The report found that a majority of adults with autism live at home until families are unable to care for them, and they “are often sentenced to a life in an institution.”

“It's like falling off a cliff,” said Holly Kofsky, a board member of the Greater Philadelphia Chapter of the Autism Society of America who chairs the chapter’s adult services committee. “In Pennsylvania, they are expected to be cured at 21 because there are no services,”

Many adults with autism require 24/7 care, and when their services are cut, their parents are forced to quit their jobs.

Kofsky said single parents of an adult child often have no other choice but to quit their job.

“They end up collecting welfare,” she said. “The money they receive from welfare could have gone into day services for their loved one. It doesn't make sense the way we have it set up.”

According to Kofsky, the cost of institutionalizing just one individual with autism for a year would be approximately $240,000, and the state is obligated to pay for such institutionalization.

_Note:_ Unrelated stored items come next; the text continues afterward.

(** ** Two threads that both find the pointer null *)
Definition count_up (n : nat) : nat * outcome unit := (n + 1, Ret ()).

Definition two_threads : singleton (H := owned_locks) (S := nat) := @singleton_new owned_locks nat None 0 2.

(** Computes the state. *)
Ltac settle := match goal with |- rtc _ ?s _ => let s' := eval vm_compute in s in change s with s' end.

Ltac call t c := eapply rtc_l; [eapply (c _ _ _ _ _ t); first [done | vm_compute; reflexivity] |]; settle.

(** One of them has tested the pointer, unordered before the other sets it. *)
Example singleton_overlap_races :
  ∃ s, rtc (runs (H := owned_locks) count_up any_call) two_threads s ∧
    single_step (H := owned_locks) count_up any_call s Undefined.
Proof.
  eexists. split.
  - call 0 @s_call. call 1 @s_call. call 0 @s_test. call 1 @s_test.
    call 1 @s_enter. call 1 @s_test. call 1 @s_new. apply rtc_refl.
  - eapply (s_race _ _ _ 1); [reflexivity | reflexivity | vm_compute; reflexivity].
Qed.

(** ** Witness: two calls, the second ordered after the first *)
Lemma ordered_calls :
  ∃ s, rtc (runs (H := owned_locks) count_up ordered_call) two_threads s ∧ callers s = [SGot 0; SGot 0].
Proof.
  eexists. split.
  - eapply rtc_l; [eapply (s_call _ _ _ 0 SIdle); [done | done |] |].
    { split; cbn; [intros [| [| u]] p [= <-]; done | lia]. }
    settle.
    call 0 @s_test. call 0 @s_enter. call 0 @s_test. call 0 @s_new. call 0 @s_reset. call 0 @s_leave. call 0 @s_test.
    eapply rtc_l; [eapply (s_order _ _ _ 0 1); done |]. settle.
    eapply rtc_l; [eapply (s_call _ _ _ 1 SIdle); [done | done |] |].
    { intros [| [| [| [| j]]]] u [=]. apply (bool_decide_unpack _). vm_compute. reflexivity. }
    settle.
    call 1 @s_test. call 1 @s_test. apply rtc_refl.
  - vm_compute. reflexivity.
Qed.

Lemma singleton_once_witness :
  ∃ s : singleton (H := owned_locks) (S := nat), callers s = [SGot 0; SGot 0] ∧ built s = [0] ∧
    ¬ single_step (H := owned_locks) count_up ordered_call s Undefined.
Proof.
  destruct ordered_calls as (s & Hr & Hc). exists s.
  destruct (singleton_once (H1 := owned_default) count_up None 0 2 s eq_refl ltac:(done)) as [H1 H2].
  destruct (H1 _ Hr) as (_ & _ & _ & Hg). destruct (H2 Hr) as [Hn _].
  split; [exact Hc |]. split; [| exact Hn]. apply (proj1 (Hg 0 0 ltac:(rewrite Hc; reflexivity))).
Defined.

“Most families and individuals with autism don't want that,” Kofsky said. “They just want a little help.”

A study by the Organization for Autism Research and the New York Center for Autism found that “the potential of individuals with autism to become employed and engaged adults is limited more by the failure of the systems charged with supporting them than by the challenges associated with having autism.”

“Adults with autism, despite their challenges, are able to live in the community and have meaningful lives outside of an institution,” said Roy Diamond, Jacob's father.

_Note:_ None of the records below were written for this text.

Lemma compare_toupper x y : compare x y = true ↔ toupper <$> x = toupper <$> y.
Proof.
  unfold compare. destruct (Nat.eqb_spec (length x) (length y)) as [Hl | Hl]; cbn.
  - by apply equal_range_spec.
  - split; [done |]. intros H. apply (f_equal length) in H. by rewrite !length_fmap in H.
Qed.

(** ** Numbers *)
Lemma digits_length fuel base n : length (digits fuel base n) ≤ fuel.
Proof.
  revert n. induction fuel as [| f IH]; intros n; cbn; [done |].
  destruct (n <? base)%Z; cbn; [lia |]. rewrite length_app. cbn. specialize (IH (n / base)%Z). lia.
Qed.

Lemma print_dec_length n : (- 2 ^ 32 < n < 2 ^ 32)%Z → length (print_dec n) ≤ 33.
Proof.
  intros Hn.
  assert (∀ m, (0 ≤ m < 2 ^ 32)%Z → length (print_nat_base false 10 m) ≤ 32) as H.
  { intros m Hm. unfold print_nat_base. rewrite length_fmap.
    etransitivity; [apply digits_length |].
    destruct (Z.eq_dec m 0) as [-> |]; [cbn; lia |].
    pose proof (Z.log2_lt_pow2 m 32). pose proof (Z.log2_nonneg m). lia. }
  unfold print_dec. destruct (Z.ltb_spec n 0); cbn [length].
  - specialize (H (- n)%Z). lia.
  - specialize (H n). lia.
Qed.

Lemma to_string_int_print n : (INT_MIN ≤ n ≤ INT_MAX)%Z → to_string_int n = print_dec n.
Proof.
  unfold INT_MIN, INT_MAX. intros. unfold to_string_int.
  apply take_ge. pose proof (print_dec_length n). lia.
Qed.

Diamond said that when his son was diagnosed in 1992, the incidence of autism was about one in 10,000.

“It was a much more difficult world,” he said. “There were no programs for children with autism. Twenty-five years ago, parents were still institutionalizing their children because medical professionals said 'they would never be able to live outside of an institutional environment.'”

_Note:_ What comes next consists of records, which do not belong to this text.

(** ** [my_strtod]: the number and where [*endptr] points *)
Definition my_strtod (s : str) : outcome (double * str) :=
  let '(negative, p) := strto_sign (drop_while isspace (c_str s)) in
  let '(number, num_digits, p) := digits_loop (S754_zero false) 0 p in
  let '(number, num_digits, num_decimals, p) := decimal_part number num_digits p in
  if (INT_MAX <? num_digits)%Z then Undef
  else if (num_digits =? 0)%Z then conversion_error
  else
    let number := if negative then SFopp number else number in
    '(exponent, p) ← exponent_part (- num_decimals) p;
    if (exponent <? DBL_MIN_EXP)%Z || (DBL_MAX_EXP <? exponent)%Z then conversion_error
    else
      checked (scale number exponent) p.

Definition from_string_double (value : str) : outcome double := fst <$> my_strtod value.

(** The conversion of a [double] to [float]. *)
Definition to_float (d : double) : spec_float :=
  match d with
  | S754_finite s m e => binary_normalize 24 128 (cond_Zopp s (Zpos m)) e s
  | _ => d
  end.

Definition from_string_float (value : str) : outcome spec_float :=
  to_float <$> from_string_double value.

(** ** [to_string<double>]

    The generic [to_string] prints to a stream in the classic locale: six significant digits,
    as "%g". *)

(** [10^k <= num / den] *)
Definition reaches (num den k : Z) : bool :=
  if (0 <=? k)%Z then (den * 10 ^ k <=? num)%Z else (den <=? num * 10 ^ (- k))%Z.

(** The largest power of ten up to a number, searched from [k] downwards. *)
Fixpoint decimal_exponent (fuel : nat) (num den k : Z) : Z :=
  match fuel with
  | O => k
  | S f => if reaches num den k then k else decimal_exponent f num den (k - 1)
  end.

(** The quotient to the nearest integer, ties to even. *)
Definition round_div (num den : Z) : Z :=
  let '(q, r) := Z.div_eucl num den in
  match (2 * r ?= den)%Z with
  | Lt => q
  | Gt => q + 1
  | Eq => if Z.even q then q else q + 1
  end%Z.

Diamond said parents thought otherwise, and in 1975 Congress passed the Education for All Handicapped Children Act, also known as the Individuals with Disabilities Education Act (IDEA) of the Federal Special Education Entitlement Grant.

The purpose of the federal entitlement grant program is to provide funds to ensure that eligible students with disabilities received a free and appropriate public education that included special education and related services designed to meet the individual’s needs.

“It was a really lonely and groundbreaking time,” Diamond said. “Those days it was a miracle simply live outside institutional walls. But, it wasn't enough to have a holding cell in a neighborhood house – they were human beings with the capacity to work and form social relations.”

He said there is now an “explosion of people with autism.”

The Centers for Disease Control estimates that one in 88 children suffer from autistic spectrum disorders (ASD).

“Autism remains a mystery,” Diamond said.

He added that when many parents learn their child has autism it can seem like a death sentence.

“Parents go through the same Kubler-Ross stages of grief – denial, anger, bargaining, depression and acceptance,” he said.

He said in one of the early stages you are convinced you can fix it.

“The implicit hope is that if you can address autism at an early age you can cure it,” Diamond said. “Unfortunately, it's not true.”

Autism affects not just the individual with autism, but the parents, siblings and other members of the community.

“Our trajectory as parents in our lives is so vastly different than our friends,” Ella Diamond said.

“Parents of kids with autism have to live forever. This is not a story with a happy ending.”